Dans le cas d’une première arrestation pour homosexualité, au début du dix-huitième siècle, les délinquants ne passent guère plus de quelques heures, voire quelques jours, en prison. L’affaire se solde en général par une remontrance, une «  mercuriale  ». La récidive rallonge parfois le séjour derrière les barreaux, mais on ne craint guère plus.

Cherchant à deviner les causes de l’acharnement arbitraire qui a envoyé ces deux hommes-là au bûcher, les chroniqueurs et les historiens ont parfois invoqué la nécessité de faire un exemple  : le «  vice italien  » (comme on dit à la Renaissance) se répand dans toutes les classes sociales. On en oublierait que les homosexuels risquent toujours le feu.
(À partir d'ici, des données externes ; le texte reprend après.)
(** One step through a handler that is run without a socket. *)
Ltac socketless_step :=
  lazymatch goal with
  | |- Handler.socketless _ (Remote.socket_emit_opt _) => apply socketless_socket_emit_opt
  | |- Handler.socketless _ (Remote.setupSignaling _) =>
      apply socketless_setupSignaling; first [exact I | reflexivity]
  | |- Handler.socketless _ (Remote.bind (Remote.read Remote.has_socket) _) =>
      apply socketless_on_socket
  | |- Handler.socketless _ (Remote.bind (Remote.read Remote.socketRef) _) =>
      apply socketless_disconnect
  | |- Handler.socketless _ (Remote.bind _ _) => apply socketless_bind; [| intro]
  | |- Handler.socketless _ (Remote.ret _) => apply socketless_ret
  | |- Handler.socketless _ (Remote.read _) => apply socketless_read
  | |- Handler.socketless _ (Remote.emit _) =>
      apply socketless_emit; first [exact I | reflexivity]
  | |- Handler.socketless _ (Remote.update _) =>
      apply socketless_update; intro; reflexivity
  | |- Handler.socketless _ (Remote.forEach _ _) => apply socketless_forEach; intro
  | |- _ _ (if ?b then _ else _) => destruct b
  | |- _ _ (match ?x with _ => _ end) => destruct x
  | |- _ _ ?m => let h := head_of m in progress unfold h
  end.

Ltac socketless := repeat socketless_step.

Section NoSocket.

Import JS Remote Handler Scenario.
Local Open Scope string_scope.

Lemma run_socketless (P : Effect -> Prop) :
  (forall p e, socketless P (dispatch p e)) ->
  forall evs, socketless P (run evs).
Proof.
  intros Hd evs. induction evs as [| [p e] rest IH]; cbn [run].
  - apply socketless_ret.
  - apply socketless_bind; [apply Hd | intro; exact IH].
Qed.

Lemma dispatch_without_socket (p : Platform) (e : Event) :
  socketless not_connect (dispatch p e).
Proof. destruct e; cbn [dispatch]; socketless. Qed.

Lemma run_without_socket (evs : list (Platform * Event)) (s : Remote) :
  socketRef s = None ->
  socketRef (state_of (run evs s)) = None /\
  Forall not_connect (trace_of (run evs s)).
Proof. apply (run_socketless not_connect dispatch_without_socket evs). Qed.

(** C6, on the code.  [socketRef] starts empty and [setupSignaling]
    returns at its guard whenever it is empty: from the first render on,
    whatever happens, [io] is never called and no socket exists. *)
Theorem signaling_never_connects
  (loaded : bool) (now : Z) (evs : list (Platform * Event)) :
  socketRef (state_of (run evs (initial loaded now))) = None /\
  Forall not_connect (trace_of (run evs (initial loaded now))) /\
  setupSignaling phone (initial loaded now)
  = (tt, initial loaded now, [Invoke fn_setupSignaling]).
Proof.
  destruct (run_without_socket evs (initial loaded now) eq_refl) as [H1 H2].
  repeat split; assumption.
Qed.

End NoSocket.

(** ** The relay fallback *)

Section Relay.

Import JS Remote Handler Scenario.
Local Open Scope string_scope.

Lemma relay_requests_app (a b : list Effect) :
  relay_requests (a ++ b) = (relay_requests a + relay_requests b)%nat.
Proof. unfold relay_requests. rewrite filter_app, length_app. reflexivity. Qed.

Lemma relay_requests_none (t : list Effect) :
  Forall (fun e => is_post e = false) t -> relay_requests t = 0%nat.
Proof.
  unfold relay_requests. induction 1 as [| e t He _ IH]; [reflexivity|].
  cbn. rewrite He. exact IH.
Qed.

(** Only the [ice_failed] handler posts, and it posts once. *)
Lemma dispatch_relay_requests (p : Platform) (e : Event) (s : Remote) :
  relay_requests (trace_of (dispatch p e s)) =
  if has_socket s && is_ice_failed e then 1%nat else 0%nat.
Proof.
  destruct e; cbn [is_ice_failed]; rewrite ?andb_false_r;
    try (apply relay_requests_none;
         match goal with |- Forall ?P (trace_of (?m s)) =>
           assert (H : emits_only P m) by handler; apply H end).
  unfold dispatch, when, on_ice_failed, bind, read, emit, ret, trace_of.
  cbn. destruct (has_socket s); reflexivity.
Qed.

(** The [ice_failed] handler keeps no record of a request that is under
    way: on a component with a socket every [ice_failed] event posts. *)
Lemma relay_request_per_ice_failed (evs : list (Platform * Event)) (s : Remote) :
  relay_requests (trace_of (run evs s)) =
  if has_socket s
  then List.length (filter is_ice_failed (map snd evs))
  else 0%nat.
Proof.
  revert s. induction evs as [| [p e] rest IH]; intros s.
  - cbn. destruct (has_socket s); reflexivity.
  - cbn [run]. rewrite bind_trace, relay_requests_app, dispatch_relay_requests, IH.
    rewrite (dispatch_keeps_socket p e s).
    cbn [map snd filter]. destruct (has_socket s), (is_ice_failed e); reflexivity.
Qed.

(** What the socket would deliver is not received without a socket. *)
Lemma socket_events_ignored (p : Platform) (e : Event) (s : Remote) :
  socketRef s = None -> on_socket e = true -> dispatch p e s = (tt, s, []).
Proof.
  intros Hs He.
  destruct e; try discriminate He; cbn [dispatch];
    unfold bind, read, when, has_socket; rewrite Hs; reflexivity.
Qed.

(** C4.  No second relay request is issued, because none is issued at
    all: from the first render on, whatever events follow and however many
    of them report a failed connection, the component never posts to the
    relay endpoint, so there is at most one request per failed transition.
    A failed transition is answered by the two connection-state callbacks,
    whose [ice_failed] notification has no socket to go to; an [ice_failed]
    event from the signaling server does not reach the component. *)
Theorem no_second_relay_request
        (loaded : bool) (now : Z) (evs : list (Platform * Event)) (p : Platform) :
  let s := state_of (run evs (initial loaded now)) in
  relay_requests (trace_of (run evs (initial loaded now))) = 0%nat /\
  (relay_requests (trace_of (run evs (initial loaded now)))
   <= List.length (filter is_failed_transition (map snd evs)))%nat /\
  relay_requests (trace_of (dispatch p (ev_connectionstatechange cs_failed) s)) = 0%nat /\
  relay_requests (trace_of (dispatch p (ev_iceconnectionstatechange ice_failed) s)) = 0%nat /\
  dispatch p ev_ice_failed s = (tt, s, []).
Proof.
  cbv zeta.
  assert (H0 : relay_requests (trace_of (run evs (initial loaded now))) = 0%nat)
    by (rewrite relay_request_per_ice_failed; reflexivity).
  split; [exact H0|]. split; [rewrite H0; apply Nat.le_0_l|].
  destruct (run_without_socket evs (initial loaded now) eq_refl) as [Hs _].
  split; [rewrite dispatch_relay_requests, andb_false_r; reflexivity|].
  split; [rewrite dispatch_relay_requests, andb_false_r; reflexivity|].
  apply socket_events_ignored; [exact Hs | reflexivity].
Qed.

(** Two failures of the connection in a running session, each reported by
    both callbacks: the notifications are dropped and nothing is posted. *)
Example failed_twice_in_session :
  isConnected in_session = true /\
  trace_of (run [(phone, ev_connectionstatechange cs_failed);
                 (phone, ev_iceconnectionstatechange ice_failed);
                 (phone, ev_connectionstatechange cs_failed);
                 (phone, ev_iceconnectionstatechange ice_failed)] in_session)
  = [Speak "Connection lag detected. Falling back.";
     LogEvent "ICE failed; fallback triggered";
     Speak "Connection lag detected. Falling back.";
     LogEvent "ICE failed; fallback triggered"].
Proof. split; reflexivity. Qed.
Mais l’histoire judiciaire de l’homosexualité à l’époque moderne est à plusieurs vitesses. Et de fait, comme le rappelle Maurice Lever dans les Bûchers de Sodome (Fayard, 1985), Jean Diot et Bruno Lenoir sont «  dépourvus de toute protection  ». Ce sont des hommes du peuple. Si, depuis la Renaissance, on collectionne les anecdotes frivoles concernant certains rois ou certaines personnalités de la cour plus ou moins ouvertement homosexuels, il en va tout autrement à mesure que l’on descend l’échelle sociale. N’est pas Henri III qui veut.

Et dans les années les plus libérales de 
l’Ancien Régime, les géométries sont encore et toujours variables. On renvoie chez lui un fils de famille dans l’heure, on exile un ecclésiastique, mais on prend moins de gants quand il s’agit d’un artisan ou d’un domestique… Ce sont eux qui finissent sur le bûcher quand il s’agit de montrer l’exemple. Jean Diot et Bruno Lenoir ne sont pas seulement homosexuels ou particulièrement malchanceux  : ils sont mal nés.

A l’initiative du groupe communiste et élus du Parti de gauche, le Conseil de Paris a voté en décembre l’apposition d’une plaque en hommage à Jean Diot et Bruno Lenoir, à l’endroit exact de leur arrestation par le guet en 1750, pour témoigner d’une autre histoire de l’homosexualité. Une histoire souterraine, celle d’amoureux ordinaires, celle d’hommes et de femmes engloutis par l’histoire. Une histoire violente, meurtrière, dont l’écho se perpétue malgré l’évolution des mentalités et les progrès de la loi et de l’égalité. Les drames que vivent de nombreux jeunes homosexuels, la recrudescence répétée des agressions, les soubresauts dangereux de certains partis et de certaines coteries nous rappellent que l’homophobie n’a pas disparu – loin de là.

Si les homophobes ne brandissent plus très souvent le Lévitique («  Quand un homme couche avec un homme comme on couche avec une femme, ils (…) seront punis de mort  »), ils agitent toujours spontanément la haine de l’autre, une détestation quotidienne, presque banale.

C’est contre le silence et l’indifférence, contre la légèreté de la mort de Jean Diot et de Bruno Lenoir que lutte notre mémoire.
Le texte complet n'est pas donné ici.